Try it:
Copy all of the records word for word.

Records supplied:
(** X8: on the registry built by any sequence of [open_epr_socket],
    [find_epr_socket (pid, socket_id, remote_id)] returns a socket
    exactly when that triple was opened, and the socket it returns has
    those two ids; for a pid or a pair of ids never opened it returns
    [None]. *)
Theorem sockets_round_trip (opens : list (nat * nat * nat)) (pid s r : nat) :
  find_epr_socket pid s r (open_all opens) =
  if bool_decide ((pid, s, r) ∈ opens)
  then Some {| socket_id := s; remote_id := r |} else None.
Proof.
  induction opens as [|[[p' s'] r'] opens IH] using rev_ind.
  - by rewrite bool_decide_eq_false_2 by apply not_elem_of_nil.
  - unfold open_all in *. rewrite foldl_app. simpl. rewrite find_after_open, IH.
    case_bool_decide as Hin.
    + by rewrite bool_decide_eq_true_2 by (apply elem_of_app; by left).
    + case_bool_decide as Heq.
      * rewrite bool_decide_eq_true_2; [congruence|].
        apply elem_of_app. right. rewrite Heq. apply list_elem_of_singleton. done.
      * rewrite bool_decide_eq_false_2; [done|].
        intros [?|Hl%list_elem_of_singleton]%elem_of_app; congruence.
Qed.

End SocketFacts.

(** ** Whole create-and-keep requests *)

Section WholeKeepFacts.

Import Memory Netstack NetstackMore.

Variable K : Imports.

Lemma run_app {Pc : Type} (resume : float → Signal → Pc → World → World * Pc)
  (s1 s2 : list Stimulus) (st : World * Pc) :
  run resume (s1 ++ s2) st = run resume s2 (run resume s1 st).
Proof. unfold run. apply foldl_app. Qed.

Lemma omap_map_None {A B C : Type} (f : B → option C) (g : A → B) (l : list A) :
  (∀ x, f (g x) = None) → omap f (map g l) = [].
Proof. intros H. induction l as [|x l IH]; [done|]. cbn. by rewrite H. Qed.

Lemma omap_map_Some {A B C : Type} (f : B → option C) (g : A → B) (h : A → C) (l : list A) :
  (∀ x, f (g x) = Some (h x)) → omap f (map g l) = map h l.
Proof.
  intros H. induction l as [|x l IH]; [done|]. cbn. rewrite H. cbn. f_equal. exact IH.
Qed.

Lemma write_keep_slice_pm (pid addr pair_index : nat) (gen_duration bell : Z) (w : World) :
  physical_memory (write_keep_slice K pid addr pair_index gen_duration bell w) =
  physical_memory w.
Proof. apply write_indexed_log. Qed.

(** One turn of the creator's loop, when a communication qubit is
    free. *)
Lemma creator_pair (fr : CkFrame) (i : nat) (d : Delivery) (w : World)
  (p : nat) (m1 : PhysicalQuantumMemory) (g : Z) :
  i < ck_num_pairs fr →
  allocate_comm (physical_memory w) = Ok (p, m1) →
  gen_duration_us_int (creator_time d) (ck_start_time fr) = Ok g →
  ∃ w2 virt_id,
    run (create_ck_resume K fr) (creator_signals d) (ck_for fr i w) = ck_for fr (S i) w2 ∧
    physical_memory w2 = m1 ∧
    log w2 = log w ++ creator_pair_actions K fr i p d g virt_id.
Proof.
  intros Hi Ha Hg. unfold ck_for at 1. rewrite (proj2 (Nat.ltb_lt _ _) Hi).
  unfold ck_try_allocate. rewrite Ha.
  unfold creator_signals, creator_pair_actions, corrections, run.
  unfold creator_time in Hg.
  destruct (bell_state (reported d)) eqn:Hb;
    cbn [foldl step fst snd create_ck_resume map concat app]; rewrite ?Hb;
    cbn [foldl step fst snd create_ck_resume]; unfold ck_deliver; rewrite Hg;
    (eexists; eexists; split; [reflexivity|]);
    (split; [unfold send_processor_msg; cbn [act physical_memory];
             by rewrite write_keep_slice_pm|]);
    unfold send_processor_msg; cbn [act log]; rewrite write_keep_slice_log;
    cbn [act log set_physical_memory]; rewrite ?Hb; cbn [map app];
    rewrite <- ?app_assoc; reflexivity.
Qed.

Lemma creator_pair_projections (fr : CkFrame) (i p : nat) (d : Delivery)
  (duration : Delivery → Z) (v : option Z) :
  mapped_phys (creator_pair_actions K fr i p d (duration d) v) = [p] ∧
  programs (creator_pair_actions K fr i p d (duration d) v) = corrections [d] ∧
  array_writes (creator_pair_actions K fr i p d (duration d) v) =
    keep_slices K (pid (ck_req fr)) (result_array_addr (ck_req fr)) duration i [d] ∧
  processor_msgs (creator_pair_actions K fr i p d (duration d) v) = [Text "wrote to array"].
Proof.
  unfold creator_pair_actions, mapped_phys, programs, array_writes, processor_msgs.
  simpl. rewrite !omap_app. simpl. rewrite !omap_app. simpl.
  split; [|split; [|split]].
  - rewrite (omap_map_None _ ExecuteProgram), (omap_map_None _ (λ j, SetArrayValue _ _ _ _));
      done.
  - rewrite (omap_map_Some _ ExecuteProgram id), (omap_map_None _ (λ j, SetArrayValue _ _ _ _));
      try done. by rewrite map_id, !app_nil_r.
  - rewrite (omap_map_None _ ExecuteProgram) by done.
    rewrite (omap_map_Some _ (λ j, SetArrayValue _ _ _ _)
               (λ j, (pid (ck_req fr), result_array_addr (ck_req fr),
                      SER_RESPONSE_KEEP_LEN K * i + j,
                      keep_slice_value K (duration d)
                        (BellIndex_value K (bell_state (reported d))) j))) by done.
    by rewrite !app_nil_r.
  - rewrite (omap_map_None _ ExecuteProgram), (omap_map_None _ (λ j, SetArrayValue _ _ _ _));
      done.
Qed.

Lemma mapped_phys_app (l1 l2 : list Action) :
  mapped_phys (l1 ++ l2) = mapped_phys l1 ++ mapped_phys l2.
Proof. apply omap_app. Qed.

Lemma corrections_cons (d : Delivery) (ds : list Delivery) :
  corrections (d :: ds) = corrections [d] ++ corrections ds.
Proof. unfold corrections. simpl. by rewrite app_nil_r. Qed.

Lemma keep_slices_cons (pid addr : nat) (duration : Delivery → Z) (i : nat)
  (d : Delivery) (ds : list Delivery) :
  keep_slices K pid addr duration i (d :: ds) =
  keep_slices K pid addr duration i [d] ++ keep_slices K pid addr duration (S i) ds.
Proof. simpl. by rewrite app_nil_r. Qed.

(** The ids that [n] allocations in a row return are new, distinct, and
    all held afterwards. *)
Lemma allocate_comm_n_ids (n : nat) (m m' : PhysicalQuantumMemory) (ps : list nat) :
  allocate_comm_n n m = Some (ps, m') →
  length ps = n ∧ NoDup ps ∧ (∀ p, p ∈ ps → p ∉ allocated_ids m) ∧
  allocated_ids m' = list_to_set ps ∪ allocated_ids m.
Proof.
  revert m ps. induction n as [|n IH]; intros m ps; simpl.
  - intros [= <- <-]. repeat split; [constructor|set_solver|set_solver].
  - destruct (allocate_comm m) as [[p m1]|e] eqn:Ha; [|discriminate].
    destruct (allocate_comm_n n m1) as [[ps' m2]|] eqn:Hn; [|discriminate].
    intros [= <- <-]. destruct (IH _ _ Hn) as (Hlen & Hnd & Hnew & Hids).
    apply (alloc_Ok CommSlot) in Ha as (-> & Hfree & _ & _). simpl in *.
    repeat split.
    + by rewrite Hlen.
    + constructor; [|done]. intros Hin. apply (Hnew p Hin). set_solver.
    + intros q [->|Hq]%elem_of_cons; [done|]. specialize (Hnew q Hq). set_solver.
    + rewrite Hids. set_solver.
Qed.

Answer to the exercise:
(** X8: on the registry built by any sequence of [open_epr_socket],
    [find_epr_socket (pid, socket_id, remote_id)] returns a socket
    exactly when that triple was opened, and the socket it returns has
    those two ids; for a pid or a pair of ids never opened it returns
    [None]. *)
Theorem sockets_round_trip (opens : list (nat * nat * nat)) (pid s r : nat) :
  find_epr_socket pid s r (open_all opens) =
  if bool_decide ((pid, s, r) ∈ opens)
  then Some {| socket_id := s; remote_id := r |} else None.
Proof.
  induction opens as [|[[p' s'] r'] opens IH] using rev_ind.
  - by rewrite bool_decide_eq_false_2 by apply not_elem_of_nil.
  - unfold open_all in *. rewrite foldl_app. simpl. rewrite find_after_open, IH.
    case_bool_decide as Hin.
    + by rewrite bool_decide_eq_true_2 by (apply elem_of_app; by left).
    + case_bool_decide as Heq.
      * rewrite bool_decide_eq_true_2; [congruence|].
        apply elem_of_app. right. rewrite Heq. apply list_elem_of_singleton. done.
      * rewrite bool_decide_eq_false_2; [done|].
        intros [?|Hl%list_elem_of_singleton]%elem_of_app; congruence.
Qed.

End SocketFacts.

(** ** Whole create-and-keep requests *)

Section WholeKeepFacts.

Import Memory Netstack NetstackMore.

Variable K : Imports.

Lemma run_app {Pc : Type} (resume : float → Signal → Pc → World → World * Pc)
  (s1 s2 : list Stimulus) (st : World * Pc) :
  run resume (s1 ++ s2) st = run resume s2 (run resume s1 st).
Proof. unfold run. apply foldl_app. Qed.

Lemma omap_map_None {A B C : Type} (f : B → option C) (g : A → B) (l : list A) :
  (∀ x, f (g x) = None) → omap f (map g l) = [].
Proof. intros H. induction l as [|x l IH]; [done|]. cbn. by rewrite H. Qed.

Lemma omap_map_Some {A B C : Type} (f : B → option C) (g : A → B) (h : A → C) (l : list A) :
  (∀ x, f (g x) = Some (h x)) → omap f (map g l) = map h l.
Proof.
  intros H. induction l as [|x l IH]; [done|]. cbn. rewrite H. cbn. f_equal. exact IH.
Qed.

Lemma write_keep_slice_pm (pid addr pair_index : nat) (gen_duration bell : Z) (w : World) :
  physical_memory (write_keep_slice K pid addr pair_index gen_duration bell w) =
  physical_memory w.
Proof. apply write_indexed_log. Qed.

(** One turn of the creator's loop, when a communication qubit is
    free. *)
Lemma creator_pair (fr : CkFrame) (i : nat) (d : Delivery) (w : World)
  (p : nat) (m1 : PhysicalQuantumMemory) (g : Z) :
  i < ck_num_pairs fr →
  allocate_comm (physical_memory w) = Ok (p, m1) →
  gen_duration_us_int (creator_time d) (ck_start_time fr) = Ok g →
  ∃ w2 virt_id,
    run (create_ck_resume K fr) (creator_signals d) (ck_for fr i w) = ck_for fr (S i) w2 ∧
    physical_memory w2 = m1 ∧
    log w2 = log w ++ creator_pair_actions K fr i p d g virt_id.
Proof.
  intros Hi Ha Hg. unfold ck_for at 1. rewrite (proj2 (Nat.ltb_lt _ _) Hi).
  unfold ck_try_allocate. rewrite Ha.
  unfold creator_signals, creator_pair_actions, corrections, run.
  unfold creator_time in Hg.
  destruct (bell_state (reported d)) eqn:Hb;
    cbn [foldl step fst snd create_ck_resume map concat app]; rewrite ?Hb;
    cbn [foldl step fst snd create_ck_resume]; unfold ck_deliver; rewrite Hg;
    (eexists; eexists; split; [reflexivity|]);
    (split; [unfold send_processor_msg; cbn [act physical_memory];
             by rewrite write_keep_slice_pm|]);
    unfold send_processor_msg; cbn [act log]; rewrite write_keep_slice_log;
    cbn [act log set_physical_memory]; rewrite ?Hb; cbn [map app];
    rewrite <- ?app_assoc; reflexivity.
Qed.

Lemma creator_pair_projections (fr : CkFrame) (i p : nat) (d : Delivery)
  (duration : Delivery → Z) (v : option Z) :
  mapped_phys (creator_pair_actions K fr i p d (duration d) v) = [p] ∧
  programs (creator_pair_actions K fr i p d (duration d) v) = corrections [d] ∧
  array_writes (creator_pair_actions K fr i p d (duration d) v) =
    keep_slices K (pid (ck_req fr)) (result_array_addr (ck_req fr)) duration i [d] ∧
  processor_msgs (creator_pair_actions K fr i p d (duration d) v) = [Text "wrote to array"].
Proof.
  unfold creator_pair_actions, mapped_phys, programs, array_writes, processor_msgs.
  simpl. rewrite !omap_app. simpl. rewrite !omap_app. simpl.
  split; [|split; [|split]].
  - rewrite (omap_map_None _ ExecuteProgram), (omap_map_None _ (λ j, SetArrayValue _ _ _ _));
      done.
  - rewrite (omap_map_Some _ ExecuteProgram id), (omap_map_None _ (λ j, SetArrayValue _ _ _ _));
      try done. by rewrite map_id, !app_nil_r.
  - rewrite (omap_map_None _ ExecuteProgram) by done.
    rewrite (omap_map_Some _ (λ j, SetArrayValue _ _ _ _)
               (λ j, (pid (ck_req fr), result_array_addr (ck_req fr),
                      SER_RESPONSE_KEEP_LEN K * i + j,
                      keep_slice_value K (duration d)
                        (BellIndex_value K (bell_state (reported d))) j))) by done.
    by rewrite !app_nil_r.
  - rewrite (omap_map_None _ ExecuteProgram), (omap_map_None _ (λ j, SetArrayValue _ _ _ _));
      done.
Qed.

Lemma mapped_phys_app (l1 l2 : list Action) :
  mapped_phys (l1 ++ l2) = mapped_phys l1 ++ mapped_phys l2.
Proof. apply omap_app. Qed.

Lemma corrections_cons (d : Delivery) (ds : list Delivery) :
  corrections (d :: ds) = corrections [d] ++ corrections ds.
Proof. unfold corrections. simpl. by rewrite app_nil_r. Qed.

Lemma keep_slices_cons (pid addr : nat) (duration : Delivery → Z) (i : nat)
  (d : Delivery) (ds : list Delivery) :
  keep_slices K pid addr duration i (d :: ds) =
  keep_slices K pid addr duration i [d] ++ keep_slices K pid addr duration (S i) ds.
Proof. simpl. by rewrite app_nil_r. Qed.

(** The ids that [n] allocations in a row return are new, distinct, and
    all held afterwards. *)
Lemma allocate_comm_n_ids (n : nat) (m m' : PhysicalQuantumMemory) (ps : list nat) :
  allocate_comm_n n m = Some (ps, m') →
  length ps = n ∧ NoDup ps ∧ (∀ p, p ∈ ps → p ∉ allocated_ids m) ∧
  allocated_ids m' = list_to_set ps ∪ allocated_ids m.
Proof.
  revert m ps. induction n as [|n IH]; intros m ps; simpl.
  - intros [= <- <-]. repeat split; [constructor|set_solver|set_solver].
  - destruct (allocate_comm m) as [[p m1]|e] eqn:Ha; [|discriminate].
    destruct (allocate_comm_n n m1) as [[ps' m2]|] eqn:Hn; [|discriminate].
    intros [= <- <-]. destruct (IH _ _ Hn) as (Hlen & Hnd & Hnew & Hids).
    apply (alloc_Ok CommSlot) in Ha as (-> & Hfree & _ & _). simpl in *.
    repeat split.
    + by rewrite Hlen.
    + constructor; [|done]. intros Hin. apply (Hnew p Hin). set_solver.
    + intros q [->|Hq]%elem_of_cons; [done|]. specialize (Hnew q Hq). set_solver.
    + rewrite Hids. set_solver.
Qed.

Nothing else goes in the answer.